* _Your objective_: In the material below, find the line that contains "destruct (wf_run _ Hw _ _ Hd')" and the line that contains "intros Hw Ho. unfold drain.", then write out exactly those two lines and everything between them.

* _Records for the exercise_:
(** Actions that send nothing and forget no acknowledgement. *)
Lemma once_frame s s' :
  sys_wf s → once s → table_step (sy_table s) (sy_table s') →
  (∀ sub u', sy_chans s' !! sub = Some u' →
     sub_sent u' = [] ∨ ∃ u, sy_chans s !! sub = Some u ∧ sub_sent u' = sub_sent u) →
  (∀ sub, mapped s' sub → is_Some (sy_chans s !! sub) → mapped s sub) →
  (∀ t d, sy_run s' !! t = Some d → sy_run s !! t = Some d ∨ ∃ n, dl_stage d = Room n) →
  (∀ t d ids, sy_run s !! t = Some d → dl_stage d = Accepted ids → mapped s' (dl_sub d) → sy_run s' !! t = Some d) →
  once s'.
Proof.
  intros Hw [H1 H2 H3] [_ Ht] Hc Hm Hr Ha. constructor.
  - intros sub u' Hu. destruct (Hc _ _ Hu) as [->|(u & ? & ->)]; [constructor|eauto].
  - intros sub u' id Hx Hu. destruct (Hc _ _ Hu) as [->|(u & Hu0 & ->)]; [set_solver|]. intros Hin.
    destruct (H2 sub u id) as [Hn|(t & d & ids & Hd & <- & Hg & Hi)]; eauto.
    + left. destruct (et_rows (sy_table s') !! id) as [r|] eqn:E; [|done]. apply Ht in E as [?|[E _]]; [congruence|].
      destruct E. apply list_elem_of_fmap in Hin as (kr & -> & Hin). destruct (wf_chans _ Hw _ _ Hu0) as (_ & _ & _ & Hk).
      rewrite Forall_forall in Hk. by destruct (Hk _ Hin) as [[? _] _].
    + right. exists t, d, ids. eauto.
  - intros t d es u' Hd Hg Hu. destruct (Hr _ _ Hd) as [Hd'|[n ?]]; [|congruence].
    destruct (wf_run _ Hw _ _ Hd') as (u0 & Hu0 & _). destruct (H3 _ _ _ _ Hd' Hg Hu0) as [? Hdj]. split; [done|].
    intros Hx id Hin. destruct (Hc _ _ Hu) as [->|(u & Hu1 & ->)]; [set_solver|]. simplify_eq. eauto.
Qed.
Lemma once_drain t now n s s' : sys_wf s → once s → drain t now n s = Some s' → once s'.
Proof.
  intros Hw Ho. unfold drain. destruct (sy_run s !! t) as [d|] eqn:Hd; [|done].
  destruct (dl_stage d) as [cap| |] eqn:Hg; try done.
  assert (once (with_run (delete t (sy_run s)) s)) as Hdel.
  { apply (once_frame s); try done; cbn; [apply table_step_refl|by eauto| |].
    - intros t' d' [_ ?]%lookup_delete_Some. by left.
    - intros t' d' ids Hd' Hg' _. apply lookup_delete_Some. split; [|done]. intros ->. congruence. }
  destruct n; [|by intros [= <-]]. destruct (ecDrainEventsSQL _ _ _ _) as [|e es] eqn:He; intros [= <-]; [done|].
  destruct Ho as [H1 H2 H3]. constructor; cbn; [done| |].
  - intros sub u id Hx Hu Hin. destruct (H2 _ _ _ Hx Hu Hin) as [?|(t' & d' & ids & Hd' & ? & Hg' & ?)]; [by left|].
    right. exists t', d', ids. split_and!; try done. cbn. rewrite lookup_insert_ne; [done|]. intros ->. congruence.
  - intros t' d' es' u [[<- <-]|[_ Hd']]%lookup_insert_Some Hg' Hu; [|by eauto]. cbn in Hg', Hu. simplify_eq.
    rewrite <- He. unfold ecDrainEventsSQL. rewrite fmap_take. split; [eapply sublist_NoDup; [apply NoDup_pending|apply sublist_take]|].
    intros Hx id Hin Hsent. apply elem_of_take in Hin as (i & Hin & _). apply list_elem_of_lookup_2, list_elem_of_fmap in Hin.
    destruct Hin as (kr & -> & (Hrow & _)%elem_pending). destruct (H2 _ _ _ Hx Hu Hsent) as [?|(t' & d' & ids & Hd' & Hs & Hg'' & _)]; [congruence|].
    assert (t' = t) as -> by (eapply wf_mutex; eauto). congruence.
Qed.
Lemma once_deliver t s s' : sys_wf s → once s → deliver t s = Some s' → once s'.
Proof.
  intros Hw Ho. unfold deliver. destruct (sy_run s !! t) as [d|] eqn:Hd; [|done].
  destruct (dl_stage d) as [|es|] eqn:Hg; try done.
  assert (once (with_run (delete t (sy_run s)) s)) as Hdel.
  { apply (once_frame s); try done; cbn; [apply table_step_refl|by eauto| |].
    - intros t' d' [_ ?]%lookup_delete_Some. by left.
    - intros t' d' ids Hd' Hg' _. apply lookup_delete_Some. split; [|done]. intros ->. congruence. }
  destruct (sy_subs s !! _) as [cur|] eqn:Hx; [|by intros [= <-]].
  destruct (sy_chans s !! dl_sub d) as [u|] eqn:Hu; [|by intros [= <-]].
  case_bool_decide as Hc; [|by intros [= <-]]. subst cur.
  destruct (sub_closed u); [intros [= <-]; by destruct Ho|]. intros [= <-].
  destruct Ho as [H1 H2 H3]. destruct (H3 _ _ _ _ Hd Hg Hu) as [Hnd Hdj]. specialize (Hdj (ex_intro _ _ Hx)).
  assert (NoDup (take (room u) es).*1 ∧ ∀ id, id ∈ (take (room u) es).*1 → id ∈ es.*1) as [Hnd' Hsub].
  { rewrite fmap_take. split; [eapply sublist_NoDup; [done|apply sublist_take]|].
    intros id Hin. apply elem_of_take in Hin as (i & Hi & _). by eapply list_elem_of_lookup_2. }
  destruct (take (room u) es) as [|a acc] eqn:Ha.
  { apply (once_frame (with_run (delete t (sy_run s)) s)); cbn; try done; [by apply delete_run_wf|apply table_step_refl| |by eauto].
    intros sub u' [[<- <-]|[_ ?]]%lookup_insert_Some; right; [exists u|by eauto]. cbn. by rewrite app_nil_r. }
  constructor; cbn.
  - intros sub u' [[<- <-]|[_ ?]]%lookup_insert_Some; [|by eauto]. cbn. rewrite fmap_app. apply NoDup_app.
    split_and!; [by eauto| |done]. intros id Hin Hacc. by eapply Hdj; [apply Hsub|].
  - intros sub u' id Hm Hu' Hin. apply lookup_insert_Some in Hu' as [[<- <-]|[Hne Hu']].
    + cbn [sub_sent set_sent] in Hin. rewrite fmap_app, elem_of_app in Hin. destruct Hin as [Hin|Hin].
      * destruct (H2 _ _ id Hm Hu Hin) as [?|(t' & d' & ids & Hd' & Hs & Hg' & _)]; [by left|].
        assert (t' = t) as -> by (eapply wf_mutex; eauto). congruence.
      * right. exists t, (set_stage (Accepted (a :: acc).*1) d), ((a :: acc).*1). cbn. by rewrite lookup_insert_eq.
    + destruct (H2 _ _ _ Hm Hu' Hin) as [?|(t' & d' & ids & Hd' & Hs & Hg' & ?)]; [by left|].
      right. exists t', d', ids. cbn. rewrite lookup_insert_ne; [done|]. intros ->. congruence.
  - intros t' d' es' u' [[<- <-]|[Hne Hd']]%lookup_insert_Some Hg' Hu'; [done|].
    rewrite lookup_insert_ne in Hu'; [by eauto|]. intros He. apply Hne. eapply wf_mutex; eauto.
Qed.
Lemma once_ack t n s s' : sys_wf s → once s → n ≠ NetErr false → ack t n s = Some s' → once s'.
Proof.
  intros Hw [H1 H2 H3] Hn. unfold ack. destruct (sy_run s !! t) as [d|] eqn:Hd; [|done].
  destruct (dl_stage d) as [| |ids] eqn:Hg; try done. intros [= <-].
  destruct (wf_run _ Hw _ _ Hd) as (u & Hu & _ & Hj & _).
  assert (once (with_table (ecAckEventsSQL (dl_job d) ids (sy_table s)) (with_run (delete t (sy_run s)) s))) as Hres.
  { constructor; cbn; [done| |].
    - intros sub v id Hx Hv Hin. destruct (H2 _ _ _ Hx Hv Hin) as [E|(t' & d' & ids' & Hd' & Hs & Hg' & Hi)].
      { left. apply map_lookup_filter_None. by left. }
      destruct (decide (t' = t)) as [->|].
      + left. apply map_lookup_filter_None. right. intros r Hr Hno.
        assert (d' = d) as -> by congruence. assert (ids' = ids) as -> by congruence. simplify_eq. apply Hno. split; [|done].
        apply list_elem_of_fmap in Hin as (kr & -> & Hin). destruct (wf_chans _ Hw _ _ Hu) as (_ & _ & _ & Hk).
        rewrite Forall_forall in Hk. destruct (Hk _ Hin) as [[_ E] E2]. cbn. rewrite (E r Hr). congruence.
      + right. exists t', d', ids'. cbn. by rewrite lookup_delete_ne.
    - intros t' d' es v [_ Hd']%lookup_delete_Some. eauto. }
  by destruct n as [|[]].
Qed.

Lemma once_quiet s s' :
  sys_wf s → once s → table_step (sy_table s) (sy_table s') → sy_run s' = sy_run s →
  (∀ sub u', sy_chans s' !! sub = Some u' →
     sub_sent u' = [] ∨ ∃ u, sy_chans s !! sub = Some u ∧ sub_sent u' = sub_sent u) →
  (∀ sub, mapped s' sub → is_Some (sy_chans s !! sub) → mapped s sub) →
  once s'.
Proof. intros Hw Ho Ht Hr Hc Hm. apply (once_frame s); rewrite ?Hr; eauto. Qed.
Lemma sent_of_update (m : gmap nat eventSub) x v v' sub u' :
  m !! x = Some v → sub_sent v' = sub_sent v → <[x := v']> m !! sub = Some u' →
  sub_sent u' = [] ∨ ∃ u, m !! sub = Some u ∧ sub_sent u' = sub_sent u.
Proof. intros Hv Hs [[<- <-]|[_ ?]]%lookup_insert_Some; right; eauto. Qed.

* _Exercise answer_:
    destruct (wf_run _ Hw _ _ Hd') as (u0 & Hu0 & _). destruct (H3 _ _ _ _ Hd' Hg Hu0) as [? Hdj]. split; [done|].
    intros Hx id Hin. destruct (Hc _ _ Hu) as [->|(u & Hu1 & ->)]; [set_solver|]. simplify_eq. eauto.
Qed.
Lemma once_drain t now n s s' : sys_wf s → once s → drain t now n s = Some s' → once s'.
Proof.
  intros Hw Ho. unfold drain. destruct (sy_run s !! t) as [d|] eqn:Hd; [|done].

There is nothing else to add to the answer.